I’ll close with an article for the Federalist by Richard Tren. He starts by acknowledging that the WHO did good work in its early days, but then sacrificed lives to appease a handful of rich donor nations.
Early in the organization’s history, when it was allowed to take a more paternalistic approach to disease control in poor countries, it recorded considerable progress against diseases such as river blindness, yaws, leprosy, polio, and malaria. …By the 1970s, however, there was a general move away from disease-specific programs and toward more holistic health programs. …this change of focus had disastrous consequences for malaria control. …The WHO’s global malaria eradication program, which it began in the 1950s and was largely based on the use of public health insecticides, …saved about 1 billion lives, which is a remarkable achievement by anyone’s standards. The move against insecticides and the focus on family planning meant the disease slowly started to reemerge. By the early 2000s, about 1 million people were dying of malaria every year. …wealthy donor countries, such as Sweden and Canada, kept pressure on the WHO to stop the use of these life-saving chemicals.

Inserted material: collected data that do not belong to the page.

Lemma alloc_file_skips {X} j f (s : KSt X) j0 s1 :
  kind f ≠ KNone → slot_is j f s → fs_alloc_file s = Done (Some j0, s1) → j0 ≠ j.
Proof.
  intros Hk Hf Ea ->. unfold fs_alloc_file, bind, get in Ea. pose proof (first_none_spec (k_files s) 0) as Hn.
  destruct (first_none (k_files s) 0) as [j1|]; [|done]. destruct Hn as (g & _ & Hg & Hgk). rewrite Nat.sub_0_r in Hg.
  unfold upd_slot, get_slot, set_slot, bind, get in Ea. rewrite Hg in Ea. cbn in Ea. injection Ea as -> _. unfold slot_is in Hf. congruence.
Qed.

(** When the last descriptor of a file is closed, the slot of a 9p file
    becomes free; the slot of a pipe or of the console keeps its kind with
    [rc] 0, and since [alloc_file] never hands out a slot whose kind is not
    [None], it is lost. *)
Theorem last_close {X} {api : P9Api X} (s s' : KSt X) (i j : nat) (r w : bool) (f : File) :
  task_idx s = Some i → slot_is j f s → rc f = 1 → file_close j r w s = Done (Some tt, s') →
  ∃ f', slot_is j f' s' ∧ left_behind f f' ∧
    ((∀ h, kind f ≠ KP9 h) → ∀ (s0 : KSt X) j0 s1, slot_is j f' s0 → fs_alloc_file s0 = Done (Some j0, s1) → j0 ≠ j).
Proof.
  intros Hi Hf Hrc E.
  destruct (last_close_exact (tab <$> k_tasks s) i (k_files s) j r w f Hf Hrc s (Some tt) s') as (f' & HF & Hl); [done..|].
  exists f'. split_and!; [|done|].
  - unfold slot_is. rewrite HF. apply list_lookup_insert_eq. by eapply lookup_lt_Some.
  - intros Hnp s0 j0 s1. apply alloc_file_skips. destruct Hl as [_ Hk]. destruct (kind f) as [| |h| |p]; try done.
    + by destruct (Hnp h).
    + congruence.
    + destruct Hk as [p' ->]. done.
Qed.

(** A console descriptor, the only one. *)
Lemma last_close_witness :
  let s := with_files <[0%nat := mkFile KCons 1 0 None]> (Toy.start []) in
  ∃ s' f', file_close 0 true true s = Done (Some tt, s') ∧ slot_is 0 f' s' ∧ kind f' = KCons ∧ rc f' = 0.
Proof.
  intros s. set (r := file_close 0 true true s). assert (∃ s', r = Done (Some tt, s')) as [s' E] by (vm_compute; eauto).
  destruct (last_close s s' 0 0 true true (mkFile KCons 1 0 None)) as (f' & H1 & (H2 & H3) & _);
    [reflexivity|reflexivity|reflexivity|exact E|].
  exists s', f'. split_and!; [exact E|exact H1|exact H3|exact H2].
Defined.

Interestingly, he concludes with a story about WHO bureaucrats admitting their employer should be shut down.
Several years ago, while visiting Geneva during the WHO’s annual World Health Assembly, I had a fascinating discussion with two long-term WHO staffers… The two, who shall remain nameless, had worked for the organization for many years in various locations around the world and knew the WHO well. In our conversations, I thought I would be criticizing the WHO and they would be defending it. Far from it. They described the backstabbing and the politics, both internal and external, which had frustrated their work and probably cost lives. “But surely we need something like the WHO to control things like global pandemics and other emergencies,” I said. “No,” they both responded. These long-standing public health professionals argued the world didn’t need the WHO, even when dealing with a pandemic. They believed it should be shut down. The Wuhan virus has shown that even during pandemics, the WHO will put politics ahead of public health.

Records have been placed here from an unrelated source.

(** Where [lseek] goes.  [SEEK_SET] takes the offset; [SEEK_CUR] always
    moves forward, by the magnitude of the low 32 bits of the offset, also when
    that is negative; [SEEK_END] goes back from the end by a positive offset;
    anything else is an error that changes nothing. *)
Theorem lseek_spec {X} {api : P9Api X} (s : KSt X) (j : nat) (f : File) (sz o whence : Z) :
  slot_is j f s → size_is f sz s → 0 ≤ o < 2 ^ 64 →
  file_lseek j o whence s =
    Done (sought f sz o whence,
          match sought f sz o whence with
          | Some p => with_files <[j := set_offt p f]> s
          | None => s
          end).
Proof.
  intros Hf Hsz Ho. assert (j < length (k_files s))%nat as Hlt by (by eapply lookup_lt_Some). unfold slot_is in Hf.
  assert (∀ g, upd_slot j g s = Done (tt, with_files <[j := g f]> s)) as Hu.
  { intros g. unfold upd_slot, get_slot, set_slot, bind, get. by rewrite Hf. }
  assert (∀ p, get_slot j (with_files <[j := set_offt p f]> s) = Done (set_offt p f, with_files <[j := set_offt p f]> s)) as Hg.
  { intros p. unfold get_slot, bind, get. cbn. by rewrite list_lookup_insert_eq. }
  unfold file_lseek, sought. destruct (Z.eqb_spec whence 0) as [->|H0].
  - cbn [orb]. unfold seek_to. mrun Hu. cbn beta. mrun Hg. done.
  - destruct (Z.eqb_spec whence 1) as [->|H1].
    + cbn [orb]. unfold seek_by. mrun Hu. cbn beta.
      assert ((if 0 <? signed 32 o then offt f +! sext 32 64 (signed 32 o) else offt f -! sext 32 64 (signed 32 o))
              = wrap 64 (offt f + Z.abs (signed 32 o))) as ->.
      { pose proof (signed_range 32 o ltac:(lia)). unfold sext. rewrite (signed_small 32 (signed 32 o)) by lia.
        unfold wadd, wsub, wrap. destruct (Z.ltb_spec 0 (signed 32 o)).
        - rewrite Zplus_mod_idemp_r. f_equal. lia.
        - rewrite Zminus_mod_idemp_r. f_equal. lia. }
      mrun Hg. done.
    + destruct (Z.eqb_spec whence 2) as [->|H2]; [|done]. cbn [orb].
      assert (file_get_size j s = Done (sz, s)) as Hs.
      { unfold file_get_size, get_slot, bind, get. rewrite Hf. cbn. unfold size_is in Hsz. unfold on_x.
        destruct (kind f); try (by rewrite Hsz). rewrite Hsz. by destruct s. }
      rewrite bind_assoc; mrun Hs. unfold seek_to. mrun Hu. cbn beta.
      mrun Hg. done.
Qed.

(** Two bytes back from position 5 ends at 7; two bytes before the end of 9 is position 7 for [+2]. *)
Lemma lseek_spec_witness :
  let s := with_files <[0%nat := mkFile (KP9 0) 1 5 None]> (Toy.start [replicate 9 0]) in
  file_lseek 0 (2 ^ 64 - 2) 1 s = Done (Some 7, with_files <[0%nat := mkFile (KP9 0) 1 7 None]> s) ∧
  file_lseek 0 2 2 s = Done (Some 7, with_files <[0%nat := mkFile (KP9 0) 1 7 None]> s).
Proof.
  intros s. split; rewrite (lseek_spec s 0 (mkFile (KP9 0) 1 5 None) 9) by (reflexivity || (unfold size_is; reflexivity) || lia); reflexivity.
Defined.

(** ** Polling and waiting *)

(** Task 0 with the console as descriptor 0; a [pollfd] for its input at 4096, 10 ms at 4112. *)
Definition polling : KSt Toy.X :=
  let s := Toy.start [] in
  let m := list_to_map (zip (seqZ 4100 2) [1; 0] ++ zip (seqZ 4120 4) (le_bytes 4 10000000)) ∪ Toy.mem in
  with_files <[0%nat := mkFile KCons 1 0 None]>
    (with_tasks (alter (λ t, set_umem m (set_fd 0 (Some (mkFD 0 true true)) t)) 0%nat) s).

(** Only the clock ticks while the task sleeps. *)
Definition ticking (c : option chan) : KM Toy.X unit := ticks_wake_all.

(** What the task does next: it waits for the reply to the 9p message [p]
    ([sched::sleep], not in a loop), and a line is typed. *)
Definition wait_and_key (p : Z) : KM Toy.X (option State) :=
  upd_cur (λ t, set_chan (Some (ChMsg p)) (set_state Sleeping t)) ;;;
  push_char 13 ;;;
  let! t := cur_task in ret (if decide (t_chan t = Some (ChMsg p)) then Some (state t) else None).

I’ve had current and former OECD employees say the same thing, so I’m not surprised that some bureaucrats at the WHO have the same attitude.
It must be depressing to be a non-ideological professional and watch your organization get hijacked by those who care primarily about budgetary expansion and personal aggrandizement.
So if we ever get to that wonderful day when Washington puts an end to taxpayer subsidies for the OECD, maybe they’ll simultaneously defund the WHO as well.